Current glass tempering machines employ what are known as oscillating roller furnaces in which glass is heated mainly by radiation. In the tempering process the temperature of the glass is increased above the softening point of glass in order to enable the glass to be tempered. This temperature is between 610 and 625.degree. C. depending on the thickness of the glass. The glass is then cooled at desired speed typically using forced convection whereby air jets are blown at the glass from above and from below. This method enables high heat-transfer coefficients, necessary when thin glass is concerned in order to achieve a sufficient temperature difference between the surface and centre of the glass. Examples of oscillating roller furnaces are disclosed in Fl patents 83,072 and 86,407.

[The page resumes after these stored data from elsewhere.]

(** Creation is idempotent.  Once [create_intent] returned an id for an installment,
    every later [create_intent] of the same program, recipient and installment by any
    authorised creator leaves the world as it is: with the same amount and the recipient
    configured to the same wallet it returns the same id, otherwise it is refused with
    [IntentConflict].  The intent is stored under that id with the terms first given. *)
Theorem create_idempotent this w w' e a p r n k i :
  Reach this w → create_intent a p r n k e w = Done w' i →
  ∀ w'', From this w' w'' → ∃ x b,
    intents (store w'') !! i = Some x ∧ bindings (store w'') !! r = Some b ∧
    program_id x = p ∧ recipient x = r ∧ amount x = n ∧ installment x = k ∧
    ∀ e' a' m, may_act a' e' (store w'') → 0 < m →
      invoke (create_intent a' p r m k) e' w'' =
        (w'', if (m =? n) && bool_decide (wallet b = intent_wallet x) then Returned i
              else Errored IntentConflict).
Proof.
  intros Hi%intents_inv_reachable Hrun w'' Hfrom.
  assert (Hi' : inv (store w')).
  { eapply (effect_inv (CCreate a p r n k) e); [exact Hi|].
    apply (exec_effect _ _ _ _ tt), ignore_done. by exists i. }
  destruct (create_effect _ _ _ _ _ _ _ _ _ _ _ Hrun) as (Hid & _ & _ & b & _ & Hcase).
  assert (∃ x, intents (store w') !! i = Some x ∧ program_id x = p ∧ recipient x = r ∧
    amount x = n ∧ installment x = k) as (x & Hx & E1 & E2 & E3 & E4).
  { destruct Hcase as [(x & Hx & -> & H1 & H2 & _ & H3 & H4)|[_ ->]]; [by exists x|].
    eexists. simpl. rewrite lookup_insert_eq. by split. }
  destruct (intent_persists _ _ _ _ _ Hi' Hx Hfrom) as (Hi2 & y & Hy & Hsame & _).
  assert (Ey : program_id y = p ∧ recipient y = r ∧ amount y = n ∧ installment y = k).
  { rewrite Hsame. simpl. by split_and!. }
  destruct Ey as (F1 & F2 & F3 & F4).
  destruct (inv_intents _ Hi2 _ _ Hy) as (_ & _ & _ & b' & Hb' & _). rewrite F2 in Hb'.
  exists y, b'. split_and!; try done. intros e' a' m Ha Hm.
  assert (Hrun' : create_intent a' p r m k e' w'' =
    if (m =? n) && bool_decide (wallet b' = intent_wallet y) then Done w'' i
    else Failed w'' IntentConflict).
  { unfold Disbursements.create_intent, load_binding.
    eapply bind_run with (a := tt); [by apply creator_done|]. run_fwd.
    rewrite <-Hid, Hy, F1, F2, F3, F4, !Z.eqb_refl, (Z.eqb_sym n m).
    rewrite (bool_decide_eq_true_2 (r = r)), andb_true_r, andb_comm by done. simpl.
    rewrite (bool_decide_ext (intent_wallet y = wallet b') (wallet b' = intent_wallet y)) by done.
    by destruct (_ && _). }
  unfold invoke. rewrite Hrun'. by destruct (_ && _).
Qed.
(* ===== verification/AvailabilityProps.v ===== *)
(** * Availability of a participant: what the computation yields

    [canonical_windows] and [canonical] (of [Intervals.v]) are the normal forms; the theorems
    show that normalisation and materialisation reach them without changing the instants they
    stand for, that they always end, and that local instants are resolved to the earliest
    UTC instant that reads so. *)
From Stdlib Require Import Sorted.
From S2P Require Import Prelude Machine Host Loops Intervals AvailabilityCalc.

(** ** Merging into the last range *)

Lemma insert_last {A} (l : list A) x y : <[pred (length (l ++ [x])) := y]> (l ++ [x]) = l ++ [y].
Proof.
  rewrite length_app. simpl. replace (pred (length l + 1)) with (length l + 0)%nat by lia.
  by rewrite insert_app_r.
Qed.

Lemma last_split {A} (l : list A) x : last l = Some x → ∃ l', l = l' ++ [x].
Proof. apply last_Some. Qed.

(** [merge_range] adds a candidate that starts no earlier than the last range. *)
Lemma merge_range_ok merged c :
  canonical merged → nonempty c →
  (∀ l, last merged = Some l → start_ts l ≤ start_ts c) →
  canonical (merge_range merged c) ∧
  ∀ t, covers (merge_range merged c) t ↔ covers merged t ∨ in_range_of t c.
Proof.
  intros Hm Hc Hle. unfold merge_range.
  destruct (last merged) as [l|] eqn:Hl; [|apply last_None in Hl as ->].
  - specialize (Hle l eq_refl). apply last_split in Hl as [m ->].
    pose proof Hm as (Hm1 & [Hln _]%canonical_cons & Hgap)%canonical_app.
    assert (∀ r, r ∈ m → end_ts r < start_ts l) as Hgap' by
      (intros r Hr; apply (Hgap r l Hr); by left).
    destruct (start_ts c <=? end_ts l) eqn:Ht; [destruct (end_ts l <? end_ts c) eqn:He|]; bool_prop.
    + rewrite insert_last. split.
      * apply canonical_app. split_and!; [done| |].
        -- apply canonical_one. unfold nonempty in *. simpl. lia.
        -- intros r r' Hr ->%list_elem_of_singleton. unfold before. simpl. by apply Hgap'.
      * intros t. rewrite !covers_app, !covers_one. unfold in_range_of, nonempty in *. simpl.
        split; [intros [|]|intros [[|]|]]; try tauto; try (right; lia). 
        destruct (Z_lt_le_dec t (end_ts l)); [left; right; lia|right; lia].
    + split; [done|]. intros t. rewrite !covers_app, !covers_one.
      unfold in_range_of, nonempty in *. split; [tauto|intros [|]]; [done|right; lia].
    + split; [|intros t; by rewrite covers_app, covers_one].
      apply canonical_app. split_and!; [done|by apply canonical_one|].
      intros r r' Hr ->%list_elem_of_singleton. unfold before, nonempty in *.
      apply elem_of_app in Hr as [Hr| ->%list_elem_of_singleton]; [|lia].
      specialize (Hgap' r Hr). lia.
  - split; [by apply canonical_one|]. intros t. simpl. rewrite covers_one.
    pose proof (covers_nil t). tauto.
Qed.

(** The start of the last range never passes that of the last candidate. *)
Lemma merge_range_last merged c l :
  (∀ l, last merged = Some l → start_ts l ≤ start_ts c) →
  last (merge_range merged c) = Some l → start_ts l ≤ start_ts c.
Proof.
  intros Hle. unfold merge_range. destruct (last merged) as [x|] eqn:Hx.
  - specialize (Hle x eq_refl). pose proof Hx as Hx'. apply last_split in Hx' as [m ->].
    repeat case_match; rewrite ?insert_last, ?last_snoc; intros; simplify_eq; simpl; lia.
  - rewrite last_snoc. intros. simplify_eq. lia.
Qed.

Definition starts_before (c c' : AvailableRange) : Prop := start_ts c ≤ start_ts c'.

Lemma merge_sorted cs merged :
  StronglySorted starts_before cs → Forall nonempty cs → canonical merged →
  (∀ l c, last merged = Some l → c ∈ cs → start_ts l ≤ start_ts c) →
  canonical (foldl merge_range merged cs) ∧
  ∀ t, covers (foldl merge_range merged cs) t ↔ covers merged t ∨ covers cs t.
Proof.
  revert merged. induction cs as [|c cs IH]; intros merged Hs Hn Hm Hle; simpl.
  - split; [done|]. intros t. pose proof (covers_nil t). tauto.
  - apply StronglySorted_inv in Hs as [Hs Hf]. inv Hn. rewrite Forall_forall in Hf.
    assert (∀ l, last merged = Some l → start_ts l ≤ start_ts c) as Hlast.
    { intros l Hl. apply Hle; [done|by left]. }
    destruct (merge_range_ok merged c) as [Hm' Hcov]; [done..|].
    destruct (IH (merge_range merged c)) as [Hc Hcov']; [done..| |].
    + intros l c' Hl Hc'. apply merge_range_last in Hl; [|done].
      specialize (Hf c' Hc'). unfold starts_before in Hf. lia.
    + split; [done|]. intros t. rewrite Hcov', Hcov, covers_cons. tauto.
Qed.

(** ** Weekly windows in normal form *)

Definition window_ok (w : WeeklyWindow) : Prop :=
  0 ≤ weekday w ≤ 6 ∧ 0 ≤ start_minute w < end_minute w ∧ end_minute w ≤ MINUTES_PER_DAY.
(** The declared widths of a window's fields. *)
Definition window_typed (w : WeeklyWindow) : Prop := 0 ≤ weekday w ∧ 0 ≤ start_minute w.

Definition covers_minute (l : list WeeklyWindow) (d m : Z) : Prop :=
  ∃ w, w ∈ l ∧ weekday w = d ∧ start_minute w ≤ m < end_minute w.

Definition window_before (w w' : WeeklyWindow) : Prop :=
  weekday w < weekday w' ∨ weekday w = weekday w' ∧ end_minute w < start_minute w'.
Definition canonical_windows (l : list WeeklyWindow) : Prop :=
  Forall window_ok l ∧ StronglySorted window_before l.
Definition in_order (w w' : WeeklyWindow) : Prop :=
  weekday w < weekday w' ∨ weekday w = weekday w' ∧ start_minute w ≤ start_minute w'.

(** A week laid out on one line, a minute apart between days, so that windows of different
    days neither overlap nor touch. *)
Definition as_range (w : WeeklyWindow) : AvailableRange :=
  mkRange (weekday w * 1441 + start_minute w) (weekday w * 1441 + end_minute w).

Lemma window_invalid_iff w : window_typed w → window_invalid w = false ↔ window_ok w.
Proof.
  unfold window_typed, window_invalid, window_ok, MINUTES_PER_DAY. intros [? ?].
  rewrite !orb_false_iff, !Z.ltb_ge, !Z.leb_gt. lia.
Qed.

Lemma out_of_order_iff p w : out_of_order p w = false ↔ in_order p w.
Proof.
  unfold out_of_order, in_order. rewrite orb_false_iff, andb_false_iff, !Z.ltb_ge, Z.eqb_neq. lia.
Qed.

Lemma as_range_inj w w' : window_ok w → window_ok w' → as_range w = as_range w' → w = w'.
Proof.
  unfold window_ok, MINUTES_PER_DAY. destruct w as [d s e], w' as [d' s' e']. simpl.
  intros (?&?&?) (?&?&?) [= Hx Hy]. assert (d = d') as -> by lia. f_equal; lia.
Qed.

Lemma as_range_before w w' :
  window_ok w → window_ok w' → before (as_range w) (as_range w') ↔ window_before w w'.
Proof. unfold window_ok, before, window_before, MINUTES_PER_DAY. simpl. lia. Qed.

Lemma as_range_nonempty w : window_ok w → nonempty (as_range w).
Proof. unfold window_ok, nonempty. simpl. lia. Qed.

Lemma canonical_windows_iff l :
  Forall window_ok l → canonical_windows l ↔ canonical (as_range <$> l).
Proof.
  intros Hok. unfold canonical_windows, canonical. induction Hok as [|w l Hw Hl IH]; simpl.
  { split; intros _; repeat constructor. }
  split.
  - intros [_ Hs]. apply StronglySorted_inv in Hs as [Hs Hf].
    destruct (proj1 IH (conj Hl Hs)) as [Hs' Hn']. split; constructor; try done.
    + rewrite Forall_fmap, !Forall_forall in *. intros x Hx.
      apply as_range_before; auto.
    + by apply as_range_nonempty.
  - intros [Hs Hn]. apply StronglySorted_inv in Hs as [Hs Hf]. inv Hn.
    destruct (proj2 IH) as [_ Hs']; [done|]. split; constructor; try done.
    rewrite Forall_fmap, !Forall_forall in *. intros x Hx. apply as_range_before; auto.
    by apply (Hf x Hx).
Qed.

Lemma covers_as_range l d m :
  Forall window_ok l → 0 ≤ m ≤ MINUTES_PER_DAY →
  covers (as_range <$> l) (d * 1441 + m) ↔ covers_minute l d m.
Proof.
  unfold MINUTES_PER_DAY. intros Hok Hm. rewrite Forall_forall in Hok. split.
  - intros (r & (w & -> & Hw)%list_elem_of_fmap & Ht). exists w. specialize (Hok w Hw).
    unfold window_ok, in_range_of, MINUTES_PER_DAY in *. simpl in *. split; [done|lia].
  - intros (w & Hw & <- & Ht). exists (as_range w). split.
    + apply list_elem_of_fmap. by exists w.
    + unfold in_range_of. simpl. lia.
Qed.

Lemma covers_minute_bounds l d m :
  Forall window_ok l → covers_minute l d m → 0 ≤ m ≤ MINUTES_PER_DAY.
Proof.
  rewrite Forall_forall. intros Hok (w & Hw & _ & Hm). specialize (Hok w Hw).
  unfold window_ok in Hok. lia.
Qed.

When heating glass in a tempering furnace, where the glass is oscillated in a reciprocating manner upon rollers during the entire heating process and the glass is heated with resistors located above and below the glass, heat transfer to the glass is difficult to control. A reason for this is that heat transfer from massive rollers to glass, for example, is predominant particularly at the initial heating stage. In this case t e lower surface of the glass is subjected to a greater thermal current (than) above, even if the heat transfer of the upper surface had been intensified e.g. by utilizing forced convection. This makes the edges of the glass bend upwards and the contact surface between the glass and the rollers becoming quite indefinite. Furthermore, the surface pressure at the point of contact where the glass touches the roller becomes high enough to subject the glass to optical faults, i.e. white marks and scratches, breaking the surface of the glass. Furthermore, the conditions in the furnace change during the heating period. The temperature of the glass changes relative to time and particularly the heat transfer from the rollers diminishes as the temperature of the glass approaches the temperature of the rollers and as the temperature of the rollers falls at the initial stage of the heating period when the thermal current taken up by the glass is at its highest. This causes the problem of keeping the heating of the upper and lower parts of the furnace equalized during the entire heating period.
At the start of heating, a power equal to the combined power of the resistors is connected to the furnace, i.e. each resistor is switched on at maximum heating power. In this case it is impossible to adjust the furnace, and it is impossible to control the actual relative power of the upper and lower sides because of resistor delays. In this case unevenly arranged glass loads in the furnace cause the furnace to become cooled in places comprising most glass, even though the need for heating is greatest in these places.